The Book of 3 John

3 John, fourteen verses long, commends hospitality and faithfulness to the truth, and warns against a domineering church leader who refused to welcome traveling missionaries.

Testament
New (1 chapters)
Type
Epistle
Author
'The elder' — traditionally John the apostle.
Date
Probably 85-95 AD.

Hospitality as gospel work

John praises Gaius for welcoming traveling missionaries; he rebukes Diotrephes for refusing to. Christian hospitality is not optional decoration — it is how the gospel travels.

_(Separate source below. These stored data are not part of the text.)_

(** X9: a persisted card is found again.  When every hit of the query is a
    fragment of one card that the store holds with the composed metadata,
    [search_cards] returns exactly one result: that metadata, the distance
    of the first hit and the [extracted_info] of the record. *)
Theorem search_cards_finds_card (card_json : json) (p : processed)
    (card_id query : string) (num_results : Z) (w : world S)
    (all_ids : list string) (fragment_id : string) (distance : Q)
    (more : list (string * Q)) :
  wf_json card_json = true →
  process_business_card card_json = Ret p →
  persisted (w_store w) card_id (metadata p) →
  coll_get_all (w_store w) = Ret all_ids →
  all_ids ≠ [] →
  coll_query (w_store w) [enhance query]
    (Z.min (num_results * 4) (Z.of_nat (length all_ids)))
  = Ret (results_of_hits ((fragment_id, distance) :: more)) →
  Forall (λ h, strip_slot h.1 = card_id) ((fragment_id, distance) :: more) →
  ∃ extracted,
    py_get card_json "extracted_info" empty_dict = Ret extracted ∧
    (search_cards query num_results w).1
    = Ret [{| sr_metadata := metadata p;
              sr_distance := distance;
              sr_extracted_info := extracted |}].
Proof.
  intros Hwf Hp Hpers Hall Hne Hquery Hhits.
  apply Forall_cons_1 in Hhits as [Hfid Hmore]. simpl in Hfid.
  destruct (py_get card_json "extracted_info" empty_dict) as [extracted|e]
    eqn:Hext.
  2:{ unfold process_business_card in Hp. rewrite Hext in Hp. discriminate. }
  exists extracted. split; [reflexivity|].
  pose proof (process_business_card_source_json _ _ Hp) as Hsrc.
  pose proof (json_loads_dumps _ Hwf) as Hloads.
  unfold search_cards, search_cards_traced, try_except, process_query,
    call_get_all, call_query, print, emit, mbind, M_bind, mret, M_ret.
  simpl. rewrite Hall.
  destruct all_ids as [|id ids]; [congruence|].
  simpl. simpl in Hquery. rewrite Hquery. simpl.
  rewrite Hfid.
  destruct (decide (card_id ∈ (∅ : gset string))) as [Hin|_]; [set_solver|].
  unfold mbind at 1, M_bind at 1.
  rewrite get_card_by_id_run.
  match goal with
  | |- context [(get_card_by_id card_id ?w0).1] =>
      rewrite (get_card_by_id_persisted card_id w0 (metadata p) _ card_json
                 Hpers Hsrc Hloads)
  end.
  simpl. unfold format_result, lift, mbind, M_bind, mret, M_ret. simpl.
  rewrite Hsrc. simpl. rewrite Hloads. simpl. rewrite Hext. simpl.
  destruct (_ >=? _); simpl; [reflexivity|].
  rewrite aggregate_all_seen; [reflexivity|].
  apply Forall_fmap. eapply Forall_impl; [exact Hmore|].
  intros h Hh. simpl in *. rewrite Hh. set_solver.
Qed.

(** Every aggregated result carries the distance the query result gives at
    some index. *)
Lemma aggregate_distances (results : QueryResult) (num_results : Z)
    (P : Q → Prop) (remaining : list string) :
  (∀ j, P (distance_at results j)) →
  ∀ i formatted seen (w w' : world S) out,
    Forall (λ r, P (sr_distance r.2)) formatted →
    aggregate results num_results i remaining formatted seen w = (Ret out, w') →
    Forall (λ r, P (sr_distance r.2)) out.
Proof.
  intros HP.
  induction remaining as [|fid rest IH]; intros i formatted seen w w' out Hfm Hrun.
  - now injection Hrun as <- _.
  - simpl in Hrun. destruct (decide (strip_slot fid ∈ seen)) as [Hin|Hnew];
      [eapply IH; eauto|].
    unfold mbind at 1, M_bind at 1 in Hrun.
    destruct (get_card_by_id (strip_slot fid) w) as [[card|e] w1];
      [|discriminate].
    unfold mbind at 1, M_bind at 1 in Hrun. unfold try_except at 1 in Hrun.
    unfold mbind at 1, M_bind at 1 in Hrun.
    destruct (format_result _ _ card w1) as [[result|e] w2] eqn:Efmt.
    + apply format_result_distance in Efmt.
      assert (Hfm' : Forall (λ r, P (sr_distance r.2))
                       (formatted ++ [(strip_slot fid, result)])).
      { apply Forall_app. split; [exact Hfm|].
        apply Forall_singleton. simpl. rewrite Efmt. apply HP. }
      simpl in Hrun. destruct (_ >=? _).
      * now injection Hrun as <- _.
      * eapply IH; eauto.
    + destruct (is_JSONDecodeError e); [|discriminate].
      simpl in Hrun. eapply IH; eauto.
Qed.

Authority used to serve, not to dominate

Diotrephes 'loveth to have the preeminence' (9) and uses church leadership to exclude rather than to bless. John names it plainly. The shortest book in the New Testament is, in part, a case study in bad leadership and good.

Key verses (KJV)

“I have no greater joy than to hear that my children walk in truth.” — 3 John 1:4 (KJV)
“Beloved, follow not that which is evil, but that which is good.” — 3 John 1:11 (KJV)
“We therefore ought to receive such, that we might be fellowhelpers to the truth.” — 3 John 1:8 (KJV)

How to read 3 John

Fourteen verses — read in two minutes alongside 2 John. Together they sketch the early church's struggles with hospitality, truth and leadership.